● Given entries:
***

(* ===== verification/ShamapProof.v ===== *)
(** * ShamapProof: proofs that an item is in a tree

    xrpl/shamap/src/traverse/proof_path.rs.  A proof is the wire form of the nodes on the
    way to a leaf, the leaf first; it is checked against the hash of the root. *)

From stdpp Require Import gmap list.
From Stdlib Require Import ZArith Lia.
From S2P Require Import Prelude Serializer ShamapKey ShamapNode ShamapSlots ShamapTree ShamapHeap ShamapRepr ShamapWalk ShamapOrder ShamapMap ShamapBinding ShamapCodec ShamapWire.
Local Open Scope Z_scope.

(** ** The code *)

(** [let Ok(x) = r else]: an error is a value, a panic is none. *)
Definition attempt {E F A} (r : outcome E A) : outcome F (option A) :=
  match r with
  | Ok a => Ok (Some a)
  | Err _ => Ok None
  | Panic => Panic
  | Wraps => Wraps
  | OutOfFuel => OutOfFuel
  end.

Section Code.
Context `{Sha512}.

(** The loop over the blobs, the root first; [total] is the length of the path. *)
Fixpoint verify_loop {E} (key : Uint256) (total : nat) (depth : nat) (expected : SHAMapHash) (blobs : list (list Z)) : outcome E bool :=
  match blobs with
  | [] => Ok false
  | blob :: blobs =>
      found <- attempt (make_from_wire blob);;
      match found with
      | Some (Some node) =>
          node <- update_hash node;;
          if decide (hash node <> expected) then Ok false
          else if is_inner node then
            node_id <- attempt (create_id depth key);;
            match node_id with
            | None => Ok false
            | Some node_id =>
                branch <- select_branch node_id key;;
                expected <- get_child_hash node branch;;
                verify_loop key total (S depth) expected blobs
            end
          else Ok (bool_decide (depth + 1 = total)%nat)
      | _ => Ok false
      end
  end.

***

● What is needed: Find "Panic => Panic" in the material above; set down exactly the line holding it and every line after it, through the last, and no others.

● Solution to the exercise:
  | Panic => Panic
  | Wraps => Wraps
  | OutOfFuel => OutOfFuel
  end.

Section Code.
Context `{Sha512}.

(** The loop over the blobs, the root first; [total] is the length of the path. *)
Fixpoint verify_loop {E} (key : Uint256) (total : nat) (depth : nat) (expected : SHAMapHash) (blobs : list (list Z)) : outcome E bool :=
  match blobs with
  | [] => Ok false
  | blob :: blobs =>
      found <- attempt (make_from_wire blob);;
      match found with
      | Some (Some node) =>
          node <- update_hash node;;
          if decide (hash node <> expected) then Ok false
          else if is_inner node then
            node_id <- attempt (create_id depth key);;
            match node_id with
            | None => Ok false
            | Some node_id =>
                branch <- select_branch node_id key;;
                expected <- get_child_hash node branch;;
                verify_loop key total (S depth) expected blobs
            end
          else Ok (bool_decide (depth + 1 = total)%nat)
      | _ => Ok false
      end
  end.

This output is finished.